Lemma half_loop (fuel : nat) (q t : Z) (s : S) :
  q * dh + t = hd -> 0 <= q -> 0 <= t < 2 ^ 16 -> 2 ^ 16 <= t + Z.of_nat fuel * dh -> (hd < D -> N / D <= q) ->
  exists q', while_fuel fuel (half_step dh dl l) (q, t) s = (Ok q', s) /\ 0 <= q' < 2 ^ 17 /\ (hd < D -> q' = N / D).
Proof.
  revert q t. induction fuel as [|fuel IH]; intros q t Hq Hq0 Ht Hf HQ; [lia|]. cbn [while_fuel].
  assert (0 < D) as HD by (unfold D; lia). assert (q < 2 ^ 17) by nia.
  assert (hd < D -> N / D < 2 ^ 16) as HQ16 by (intros HltD; apply Z.div_lt_upper_bound; unfold N, D in *; lia).
  assert (half_step dh dl l (q, t) s = (Ok (if (2 ^ 16 <=? q) || (t * 2 ^ 16 + l <? u32 (q * dl))
    then if 2 ^ 16 <=? t + dh then inr (u32 (q - 1)) else inl (u32 (q - 1), t + dh) else inr q), s)) as Hstep.
  { unfold half_step. change HALFUINT32VALUE with (2 ^ 16). rewrite (u32_small (t * 2 ^ 16)), (u32_small (t * 2 ^ 16 + l)), (u32_small (t + dh)) by lia.
    by destruct ((2 ^ 16 <=? q) || (t * 2 ^ 16 + l <? u32 (q * dl))). }
  rewrite (bind_Ok _ _ _ _ _ Hstep). clear Hstep.
  destruct ((2 ^ 16 <=? q) || (t * 2 ^ 16 + l <? u32 (q * dl))) eqn:E.
  - assert (0 < q /\ (hd < D -> N / D <= q - 1)) as [Hqp HQ1].
    { apply orb_true_iff in E. destruct (Z.leb_spec (2 ^ 16) q) as [Hbig|Hsm].
      - split; [lia|]. intros H1. specialize (HQ16 H1). lia.
      - destruct E as [|E%Z.ltb_lt]; [done|]. rewrite u32_small in E by nia. split; [nia|]. intros _.
        apply trial_decrement; [done|]. unfold N, D. apply trial_big with t; lia. }
    rewrite (u32_small (q - 1)) by lia. destruct (Z.leb_spec (2 ^ 16) (t + dh)) as [Hbr|Hgo].
    + exists (q - 1). split; [done|]. split; [lia|]. intros H1. apply trial_exact; [done|by apply HQ1|]. unfold N, D.
      apply trial_fits with (t + dh); [lia|]. specialize (HQ1 H1). assert (q - 1 < 2 ^ 16) by (unfold D in H1; nia). nia.
    + cbv iota. destruct (IH (q - 1) (t + dh)) as (q' & Hrun & Hq' & Hex); [lia|lia|lia|lia|done|]. by exists q'.
  - apply orb_false_iff in E as [E1%Z.leb_gt E2%Z.ltb_ge]. rewrite u32_small in E2 by nia. exists q. split; [done|]. split; [lia|].
    intros H1. apply trial_exact; [done|by apply HQ|]. unfold N, D. by apply trial_fits with t.
Qed.

Lemma half_quotient_run (s : S) :
  exists q, half_quotient hd dh dl l s = (Ok q, s) /\ 0 <= q < 2 ^ 17 /\ (hd < D -> q = N / D).
Proof.
  unfold half_quotient. cbv zeta. pose proof (Z.div_mod hd dh ltac:(lia)) as Hdm. pose proof (Z.mod_pos_bound hd dh ltac:(lia)).
  assert (0 <= hd / dh) by (apply Z.div_pos; lia). assert (hd / dh * dh <= hd) by lia.
  rewrite (u32_small (hd / dh * dh)), (u32_small (hd - hd / dh * dh)) by lia.
  apply half_loop; [lia|done|lia|lia|]. intros _. apply Z.div_le_lower_bound; [lia|].
  assert (0 < D) by (unfold D; lia). pose proof (Z.mul_div_le N D ltac:(done)) as HN.
  assert (0 <= N / D) by (apply Z.div_pos; unfold N; lia). unfold N, D in *. set (Q := (hd * 2 ^ 16 + l) / (dh * 2 ^ 16 + dl)) in *. clearbody Q.
  assert (dh * Q * 2 ^ 16 <= hd * 2 ^ 16 + l) by nia. lia.
Qed.
End half.
Lemma CreateBigWords_run {S} (sign : bool) (words : list Z) (s : S) :
  Forall (fun w => 0 <= w < 2 ^ 64) words -> 2 * lenZ words <= MAXSIZE ->
  computes (CreateBigWords sign (lenZ words) words) (signed sign (words_value words)) s.
Proof.
  intros Hw Hl. pose proof MAXSIZE_eq. pose proof (lenZ_nonneg words). unfold CreateBigWords. cbv zeta. destruct (Z.eqb_spec (lenZ words) 0) as [Hz|Hz].
  { rewrite (lenZ_zero _ Hz). replace (signed sign (words_value [])) with 0 by (by destruct sign). by apply Uint64ToBigInt_run. }
  rewrite u32_small by lia. zb. cstep by (apply CreateBigint_run; lia).
  destruct (words_loop words words [] [] false eq_refl Hw eq_refl ltac:(lia)) as (out & Hrun & Ho & Hlo & Hv).
  cstep by (apply (build_run _ (mkBigInt sign out))).
  { unfold for_range. replace (Z.to_nat (lenZ words - 0)) with (length words) by (unfold lenZ; lia).
    replace (Z.to_nat (lenZ words * 2)) with (2 * length words)%nat by (unfold lenZ; lia). by mstep with Hrun. }
  rewrite <- Hv. apply (RightTruncate_run (mkBigInt sign out)); [done|]. unfold GetLength. simpl. unfold lenZ in *. lia.
Qed.

End BigIntConv.
(** The decision of round_rest is the one of rounding to nearest even. *)
Lemma round_rest_run {S} (x : BigInt) (low post : list Z) (neg : bool) (m e d g : Z) (s : S) :
  GetData x = low ++ post -> Forall digit low -> digit d -> 1 <= g <= 32 -> 0 <= m < 2 ^ 52 -> 0 <= e <= 1023 ->
  round_rest x (sign_word neg) m e d (lenZ low) g s
  = (Ok (VDouble (sign_word neg + (e + 1023) * 2 ^ 52 +
      (if round_up m ((d mod 2 ^ g) * 2 ^ (32 * lenZ low) + val low) (2 ^ g * 2 ^ (32 * lenZ low)) then m + 1 else m))), s).
Proof.
  intros Hx Hlow Hd Hg Hm He. pose proof (val_bounds low Hlow) as Hv. pose proof (pow32_pos (lenZ low) (lenZ_nonneg low)) as HP.
  rewrite (guard_bit d g) by lia. replace (2 ^ g) with (2 * 2 ^ (g - 1)) by (rewrite <- Z.pow_succ_r by lia; f_equal; lia).
  unfold round_rest. cbv zeta. rewrite Z.shiftl_mul_pow2, Z.mul_1_l by lia.
  assert (0 < 2 ^ (g - 1) < 2 ^ 32) as HG by (split; [lia|apply Z.pow_lt_mono_r; lia]).
  rewrite (u32_small (2 ^ (g - 1))) by lia. rewrite (u32_small (2 ^ (g - 1) - 1)) by lia.
  replace (2 ^ (g - 1) - 1) with (Z.ones (g - 1)) by (rewrite Z.ones_equiv; lia). rewrite land_pow2, Z.land_ones by lia.
  pose proof (Z.mod_pos_bound d (2 ^ (g - 1)) ltac:(lia)) as Ht. unfold round_up.
  set (P := 2 ^ (32 * lenZ low)) in *. set (G := 2 ^ (g - 1)) in *. set (t := d mod G) in *. set (v := val low) in *.
  destruct (Z.testbit d (g - 1)); cbn [negb].
  - destruct (Z.eqb_spec t 0) as [->|Hne]; cbn [negb].
    + replace (Z.to_nat (lenZ low)) with (length low) by (unfold lenZ; lia).
      mstep by (apply (find_down_digit x low post); done). rewrite val_zero_digits by done. fold v. rewrite Z.add_0_r.
      destruct (Z.eqb_spec v 0) as [->|Hvn]; cbn [negb]; unfold mret; rewrite Rounding_spec by done; f_equal; f_equal; f_equal; cbn [orb].
      * replace (2 * G * P <? 2 * (G * P + 0)) with false by (symmetry; apply Z.ltb_ge; nia).
        replace (2 * (G * P + 0) =? 2 * G * P) with true by (symmetry; apply Z.eqb_eq; nia). done.
      * replace (2 * G * P <? 2 * (G * P + v)) with true by (symmetry; apply Z.ltb_lt; nia). done.
    + unfold mret. rewrite Rounding_spec by done. replace (2 * G * P <? 2 * ((G + t) * P + v)) with true by (symmetry; apply Z.ltb_lt; nia). done.
  - unfold mret. rewrite CalculateNumber_spec by done. replace (2 * G * P <? 2 * ((0 + t) * P + v)) with false by (symmetry; apply Z.ltb_ge; nia).
    replace (2 * ((0 + t) * P + v) =? 2 * G * P) with false by (symmetry; apply Z.eqb_neq; nia). done.
Qed.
■ ■ ■ ■ ■ ■ ■
What the task asks: Quote the data above from the line containing "replace (2 ^ (g" to the line containing "(G * P + v)) with", inclusive, and stop.

Expected answer:
  replace (2 ^ (g - 1) - 1) with (Z.ones (g - 1)) by (rewrite Z.ones_equiv; lia). rewrite land_pow2, Z.land_ones by lia.
  pose proof (Z.mod_pos_bound d (2 ^ (g - 1)) ltac:(lia)) as Ht. unfold round_up.
  set (P := 2 ^ (32 * lenZ low)) in *. set (G := 2 ^ (g - 1)) in *. set (t := d mod G) in *. set (v := val low) in *.
  destruct (Z.testbit d (g - 1)); cbn [negb].
  - destruct (Z.eqb_spec t 0) as [->|Hne]; cbn [negb].
    + replace (Z.to_nat (lenZ low)) with (length low) by (unfold lenZ; lia).
      mstep by (apply (find_down_digit x low post); done). rewrite val_zero_digits by done. fold v. rewrite Z.add_0_r.
      destruct (Z.eqb_spec v 0) as [->|Hvn]; cbn [negb]; unfold mret; rewrite Rounding_spec by done; f_equal; f_equal; f_equal; cbn [orb].
      * replace (2 * G * P <? 2 * (G * P + 0)) with false by (symmetry; apply Z.ltb_ge; nia).
        replace (2 * (G * P + 0) =? 2 * G * P) with true by (symmetry; apply Z.eqb_eq; nia). done.
      * replace (2 * G * P <? 2 * (G * P + v)) with true by (symmetry; apply Z.ltb_lt; nia). done.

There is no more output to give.